Further, one-third of parents said more than half of their child’s friendship group was transgender-identified. Littman said this represented a rate of transgender-identification that is more than 70 times the expected prevalence for young adults. 

“Parents have described clusters of gender dysphoria in pre-existing friend groups with multiple or even all members of a friend group becoming gender dysphoric and transgender-identified in a pattern that seems statistically unlikely based on previous research,” she wrote.

LGBTQ activists justify this data on the basis that having friends who are transgender just makes a young person feel more comfortable coming out and being who they truly are.
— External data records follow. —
(** * BFG Forge: declaration-script lexer and parsers, scene export

    A shallow embedding of [bfg_forge.py]: the [Lexer] class, the material
    and entity declaration parsers ([ImportMaterials.parse_material_file],
    [ImportEntities.parse_def_file]), the number formatter [ftos] and the
    map exporter ([ExportMap.create_primitive], [ExportMap.execute]).

    Python strings are [string]s of 8-bit characters, Python floats are the
    kernel's binary64 floats, [None] is [None], and an exception is the
    [Exn] outcome of a computation.  Loops that Python bounds by the length
    of the input are recursions on the number of characters left; the token
    loops of the parsers, which Python does not bound, take fuel and answer
    [None] when it runs out. *)

From Stdlib Require Import ZArith String Ascii List Floats Lia Bool Arith.
From Stdlib Require DecimalString.
From stdpp Require Import base option list strings.
Import ListNotations.

Local Open Scope string_scope.
Local Open Scope nat_scope.

(** ** Outcomes *)

(** The exceptions the modelled code can raise.  The first three are the
    [Exception]s of the lexer; the others are raised by Python itself or by
    the host's property system. *)
Inductive exn : Type :=
| QuoteInMiddleOfToken
| EofInQuotedToken
| ExpectedToken (expected : string) (got : option string) (line : nat)
| AttributeError
| TypeError
| ValueError
| IndexError
| StopIteration.
(** * Rin: AI invocation layer and configuration service

    A shallow embedding of [server/src/utils/ai.ts] (model registry,
    provider clients, dispatcher, error classifier) and of
    [server/src/services/config.ts] (configuration routes), with the
    properties of the specification stated over it.

    Conventions of the embedding.
    - A JavaScript string is a [string]; one character of the model stands
      for one UTF-16 code unit of the program.
    - A JavaScript value of unknown shape ([any]) is a [value].
    - A plain object used as a dictionary is a [gmap string value] holding
      its own properties. Property names that every plain object inherits
      from [Object.prototype] are written out where the code reads or
      writes a property under a name chosen by the caller.
    - Code that calls the inference runtime or [fetch] runs in the monad
      [M]: it threads the list of calls made so far and either returns or
      throws. Console output is not part of the model. *)

From Stdlib Require Import ZArith Ascii DecimalString.
From Stdlib Require QArith.
From stdpp Require Import gmap strings list fin_maps.

Local Open Scope Z_scope.

Set Warnings "-register-all".

(** ** Strings *)

Module Str.

(** [s.length] *)
Definition length (s : string) : nat := String.length s.

(** [s.startsWith(p)] *)
Definition startsWith (s p : string) : bool := String.prefix p s.

(** [s.includes(sub)] *)
Fixpoint includes (s sub : string) : bool :=
  String.prefix sub s ||
  match s with
  | EmptyString => false
  | String _ s' => includes s' sub
  end.

Fixpoint drop (n : nat) (s : string) : string :=
  match n, s with
  | O, _ => s
  | S n', String _ s' => drop n' s'
  | S _, EmptyString => EmptyString
  end.

(** [s.slice(0, n)] for [n >= 0] *)
Fixpoint slice0 (n : nat) (s : string) : string :=
  match n, s with
  | S n', String c s' => String c (slice0 n' s')
  | _, _ => EmptyString
  end.

(** [s.replace(pat, rep)] with a string pattern: the first occurrence
    only. ([rep] is taken literally; the code passes the empty string.) *)
Fixpoint replace (s pat rep : string) : string :=
  if String.prefix pat s then rep +:+ drop (String.length pat) s
  else match s with
       | EmptyString => EmptyString
       | String c s' => String c (replace s' pat rep)
       end.

(** Decimal rendering of a non-negative integer, as a template literal
    prints it. *)
Definition of_N (n : N) : string := NilZero.string_of_uint (N.to_uint n).

Definition is_space (c : ascii) : bool :=
  let n := Ascii.nat_of_ascii c in
  ((9 <=? n)%nat && (n <=? 13)%nat) || (n =? 32)%nat.

Fixpoint trimStart (s : string) : string :=
  match s with
  | String c s' => if is_space c then trimStart s' else s
  | EmptyString => EmptyString
  end.

Fixpoint rev_onto (s acc : string) : string :=
  match s with
  | EmptyString => acc
  | String c s' => rev_onto s' (String c acc)
  end.

Definition rev (s : string) : string := rev_onto s EmptyString.

(** [s.trim()], over the white space of the ASCII range *)
Definition trim (s : string) : string := rev (trimStart (rev (trimStart s))).

Definition nonempty (s : string) : bool :=
  match s with EmptyString => false | _ => true end.

End Str.
(** * Rock-Paper-Scissors simulator: a shallow embedding of [rps_simulator.cpp]

    The C++ program keeps every position, velocity and radius in a [float].
    The embedding is written once over an interface [FloatOps] that lists
    the float operations the source uses, and is instantiated twice:

    - [binary32]: IEEE 754 single precision, round to nearest even, through
      the Standard Library's [SpecFloat] with [prec = 24] and [emax = 128].
      This is the arithmetic of the program; it computes.  Every operation
      rounds on its own: no fused multiply-add, no wider intermediate
      format.
    - [R]: exact real arithmetic, the reading in which the specification
      calls positions "real-valued".

    Everything that only concerns kinds and counts is proved for any
    instance of the interface.

    Layout: the program, the vocabulary of its properties and a few
    concrete arenas come first; then facts about [SpecFloat], about kinds
    and about positions; then the properties themselves. *)

From Stdlib Require Import ZArith Bool Lia Reals Lra.
From Stdlib Require Import SpecFloat.
From Stdlib Require Import Ascii.
From stdpp Require Import base list strings.


Local Open Scope Z_scope.

(** ** The arithmetic of [float] *)

Class FloatOps (F : Type) := {
  fadd : F -> F -> F;
  fsub : F -> F -> F;
  fmul : F -> F -> F;
  fdiv : F -> F -> F;
  fneg : F -> F;
  fsqrt : F -> F;
  flt : F -> F -> bool;          (* a <  b *)
  fle : F -> F -> bool;          (* a <= b *)
  of_int : Z -> F                (* an integral literal, converted *)
}.

Declare Scope float_scope.
Delimit Scope float_scope with flt.
Infix "+" := fadd : float_scope.
Infix "-" := fsub : float_scope.
Infix "*" := fmul : float_scope.
Infix "/" := fdiv : float_scope.
Notation "- a" := (fneg a) : float_scope.
Infix "<?" := flt : float_scope.
Infix "<=?" := fle : float_scope.
(* C++ spells [b <= a] as [a >= b] and [b < a] as [a > b] *)
Notation "a >=? b" := (fle b a) : float_scope.
Notation "a >? b" := (flt b a) : float_scope.

(** [std::min(a, b)] is [(b < a) ? b : a] and [std::max(a, b)] is
    [(a < b) ? b : a]. *)
Definition std_min {F} `{FloatOps F} (a b : F) : F := if flt b a then b else a.
Definition std_max {F} `{FloatOps F} (a b : F) : F := if flt a b then b else a.

(** *** IEEE 754 binary32 *)

Module B32.
Definition prec : Z := 24.
Definition emax : Z := 128.
Definition of_Z (z : Z) : spec_float := binary_normalize prec emax z 0 false.

(** Representable in binary32. *)
Definition valid (f : spec_float) : bool := valid_binary prec emax f.

(** A representable zero or finite number. *)
Definition finite (f : spec_float) : bool :=
  match f with
  | S754_zero _ | S754_finite _ _ _ => valid f
  | _ => false
  end.

(** A representable finite number above zero. *)
Definition positive (f : spec_float) : bool :=
  match f with
  | S754_finite false _ _ => valid f
  | _ => false
  end.
End B32.

Definition binary32 : Type := spec_float.

#[export] Instance binary32_ops : FloatOps binary32 := {|
  fadd := SFadd B32.prec B32.emax;
  fsub := SFsub B32.prec B32.emax;
  fmul := SFmul B32.prec B32.emax;
  fdiv := SFdiv B32.prec B32.emax;
  fneg := SFopp;
  fsqrt := SFsqrt B32.prec B32.emax;
  flt := SFltb;
  fle := SFleb;
  of_int := B32.of_Z
|}.

(** *** Exact real arithmetic *)

Definition Rltb (a b : R) : bool := if Rlt_dec a b then true else false.
Definition Rleb (a b : R) : bool := if Rle_dec a b then true else false.

#[export] Instance real_ops : FloatOps R := {|
  fadd := Rplus;
  fsub := Rminus;
  fmul := Rmult;
  fdiv := Rdiv;
  fneg := Ropp;
  fsqrt := sqrt;
  flt := Rltb;
  fle := Rleb;
  of_int := IZR
|}.

(** ** [enum class ObjectType] *)

Inductive ObjectType : Set := ROCK | PAPER | SCISSORS.

#[export] Instance ObjectType_eq_dec : EqDecision ObjectType.
Proof. solve_decision. Defined.

(** ** Random sources

    [std::mt19937] and [std::uniform_real_distribution] are library code.
    A generator is modelled by the values its successive draws return. *)

Record Gen (F : Type) := MkGen { next : nat -> F; used : nat }.
Arguments MkGen {F} _ _.
Arguments next {F} _ _.
Arguments used {F} _.

Definition draw {F} (g : Gen F) : F * Gen F :=
  (next g (used g), MkGen (next g) (S (used g))).

(** ** Order of evaluation

    The two start coordinates of an object are drawn inside the argument
    list of one call, [emplace_back(type, xDist(rng), yDist(rng))], and
    C++ does not say which argument is evaluated first.  The choice is a
    parameter of the model: [x_drawn_first i] tells whether the [x]
    coordinate of the object created at index [i] gets the earlier of its
    two draws. *)

Class EvaluationOrder := x_drawn_first : nat -> bool.

Definition left_to_right : EvaluationOrder := fun _ => true.
Definition right_to_left : EvaluationOrder := fun _ => false.

(** ** [class GameObject] *)

Module GameObject.
Record t (F : Type) := Make {
  type : ObjectType;
  x : F; y : F;
  vx : F; vy : F;
  radius : F
}.
Arguments Make {F} _ _ _ _ _ _.
Arguments type {F} _.
Arguments x {F} _.
Arguments y {F} _.
Arguments vx {F} _.
Arguments vy {F} _.
Arguments radius {F} _.

Section Methods.
Context {F : Type} `{FloatOps F}.
Local Open Scope float_scope.

(** The constructor draws [vx] then [vy] from the function-local
    [static] generator [gen], which is shared by every object of the
    process; [radius] is [5.0f]. *)
Definition new (ty : ObjectType) (startX startY : F) (gen : Gen F)
  : t F * Gen F :=
  let (vx0, gen1) := draw gen in
  let (vy0, gen2) := draw gen1 in
  (Make ty startX startY vx0 vy0 (of_int 5), gen2).

Definition update (o : t F) : t F :=
  Make (type o) (x o + vx o) (y o + vy o) (vx o) (vy o) (radius o).

Definition collidesWith (o other : t F) : bool :=
  let dx := x o - x other in
  let dy := y o - y other in
  let distance := fsqrt (dx * dx + dy * dy) in
  distance <? (radius o + radius other).

Definition handleBoundaries (width height : F) (o : t F) : t F :=
  let o1 :=
    if (x o - radius o <=? of_int 0) || (x o + radius o >=? width)
    then Make (type o)
              (std_max (radius o) (std_min (width - radius o) (x o)))
              (y o) (- vx o) (vy o) (radius o)
    else o in
  if (y o1 - radius o1 <=? of_int 0) || (y o1 + radius o1 >=? height)
  then Make (type o1) (x o1)
            (std_max (radius o1) (std_min (height - radius o1) (y o1)))
            (vx o1) (- vy o1) (radius o1)
  else o1.
End Methods.
End GameObject.

(** ** [class GameRules] *)

Module GameRules.
Definition determineWinner (type1 type2 : ObjectType) : ObjectType :=
  if decide (type1 = type2) then type1
  else match type1 with
       | ROCK => if decide (type2 = SCISSORS) then ROCK else PAPER
       | PAPER => if decide (type2 = ROCK) then PAPER else SCISSORS
       | SCISSORS => if decide (type2 = PAPER) then SCISSORS else ROCK
       end.

Section Methods.
Context {F : Type} `{FloatOps F}.
Local Open Scope float_scope.
Import GameObject.

(** Both arguments are references; the pair of updated objects is
    returned. *)
Definition resolveCollision (obj1 obj2 : t F) : t F * t F :=
  let winner := determineWinner (type obj1) (type obj2) in
  let dx := x obj1 - x obj2 in
  let dy := y obj1 - y obj2 in
  let distance := fsqrt (dx * dx + dy * dy) in
  if distance >? of_int 0 then
    let separationForce := of_int 2 in
    (Make winner (x obj1 + (dx / distance) * separationForce)
                 (y obj1 + (dy / distance) * separationForce)
                 (vx obj1) (vy obj1) (radius obj1),
     Make winner (x obj2 - (dx / distance) * separationForce)
                 (y obj2 - (dy / distance) * separationForce)
                 (vx obj2) (vy obj2) (radius obj2))
  else
    (Make winner (x obj1) (y obj1) (vx obj1) (vy obj1) (radius obj1),
     Make winner (x obj2) (y obj2) (vx obj2) (vy obj2) (radius obj2)).
End Methods.
End GameRules.

(** ** [class RPSSimulator] *)

Module RPSSimulator.
Record t (F : Type) := Make {
  objects : list (GameObject.t F);
  boxWidth : F; boxHeight : F;
  rng : Gen F;
  generation : Z
}.
Arguments Make {F} _ _ _ _ _.
Arguments objects {F} _.
Arguments boxWidth {F} _.
Arguments boxHeight {F} _.
Arguments rng {F} _.
Arguments generation {F} _.

Section Methods.
Context {F : Type} `{FloatOps F} {order : EvaluationOrder}.

(** *** Initialization *)

(** [objects.emplace_back(ty, xDist(rng), yDist(rng))]: two draws from
    the simulator's [rng], in the order in which the two arguments are
    evaluated, then the constructor's two draws from the process-wide
    velocity generator. *)
Definition emplace_back (ty : ObjectType)
    (st : list (GameObject.t F) * Gen F * Gen F)
  : list (GameObject.t F) * Gen F * Gen F :=
  let '(objs, rng0, vel0) := st in
  let (first, rng1) := draw rng0 in
  let (second, rng2) := draw rng1 in
  let startX := if x_drawn_first (length objs) then first else second in
  let startY := if x_drawn_first (length objs) then second else first in
  let (o, vel1) := GameObject.new ty startX startY vel0 in
  (objs ++ [o], rng2, vel1).

Fixpoint initialize_loop (n : nat)
    (st : list (GameObject.t F) * Gen F * Gen F)
  : list (GameObject.t F) * Gen F * Gen F :=
  match n with
  | O => st
  | S n' =>
      initialize_loop n'
        (emplace_back SCISSORS (emplace_back PAPER (emplace_back ROCK st)))
  end.

(** [initializeObjects]: clear, then five rounds of Rock, Paper,
    Scissors.  The second component is the velocity generator after the
    fifteen constructions. *)
Definition initializeObjects (s : t F) (vel : Gen F) : t F * Gen F :=
  let '(objs, rng', vel') := initialize_loop 5 ([], rng s, vel) in
  (Make objs (boxWidth s) (boxHeight s) rng' (generation s), vel').

(** The constructor.  [seeded] is the simulator's own generator as
    [rng.seed(steady_clock...)] leaves it; [vel] is the state of the
    [static] generator inside [GameObject]'s constructor. *)
Definition new (width height : F) (seeded vel : Gen F) : t F * Gen F :=
  initializeObjects (Make [] width height seeded 0) vel.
For instance, trans activist Julia Serano responded to Littman’s study by saying, “I think it’s important for us to recognize that the prevalence of trans people in the past was artificially reduced by the lack of visibility, and by gatekeepers who weren’t allowing people access to trans health.”

Based on Littman’s data, Serano’s justification leads to the conclusion that way more of us are transgender than we think. We just don’t know it yet, or so they say.

What Shrier calls the “trans epidemic” is dangerous to teen girls, she says, because it causes them to “disfigur[e] their bodies” with double mastectomies, phalloplasties, puberty-blockers, and testosterone. Worse, Shrier says, the default of the medical community is to medically affirm the teen girls’ new identity. Planned Parenthood, for instance, gives teens testosterone without any psychological examination, which can have serious effects on fertility. 

Additionally, chest binders, Shrier’s book says, can lead to “fractured or bruised ribs, punctured or collapsed lungs, shortness of breath, back pain, and deformation of the breast tissue.” 

But these dangers give Amazon no pause, as it advertises chest binders on its site when people search “transgender” or search for Shrier’s book. It also advertises on searches for Shrier’s book products like “Silicone Thong Man Transgender Crossing Shorts” and “pseudo-girls fake hidden concealed panties,” which are used to help people transition. 

The publisher of Shrier’s book, Regnery Publishing, has spoken out on the injustice of Amazon’s suppression of the book and elevation of products that help people transition.

“The cancel culture has made it clear,” Regnery tweeted, “that it despises diversity of opinion, and it will not tolerate science, data, facts, or anything that contradicts the approved narrative. If you’re not on board, you’ll have your head handed to you.”

Many companies today believe they must placate the loudest of radical liberals to stay in the good graces of the public. For example, PayPal banned websites critical of Islam from using its service, Bank of America ended business with companies running immigrant detention facilities, and Spotify announced it would censor content as determined by the SPLC and GLAAD. Marketing strategy, it seems, is now driven by the angriest voices. 

And it doesn’t matter to Amazon if the liberal agenda censors scholarship or exposes young girls to life-altering and dangerous medical treatments. Amazon will do anything to be perceived as good and acceptable liberals. It doesn’t hurt that transitioning sells more products on Amazon than a book that discourages it.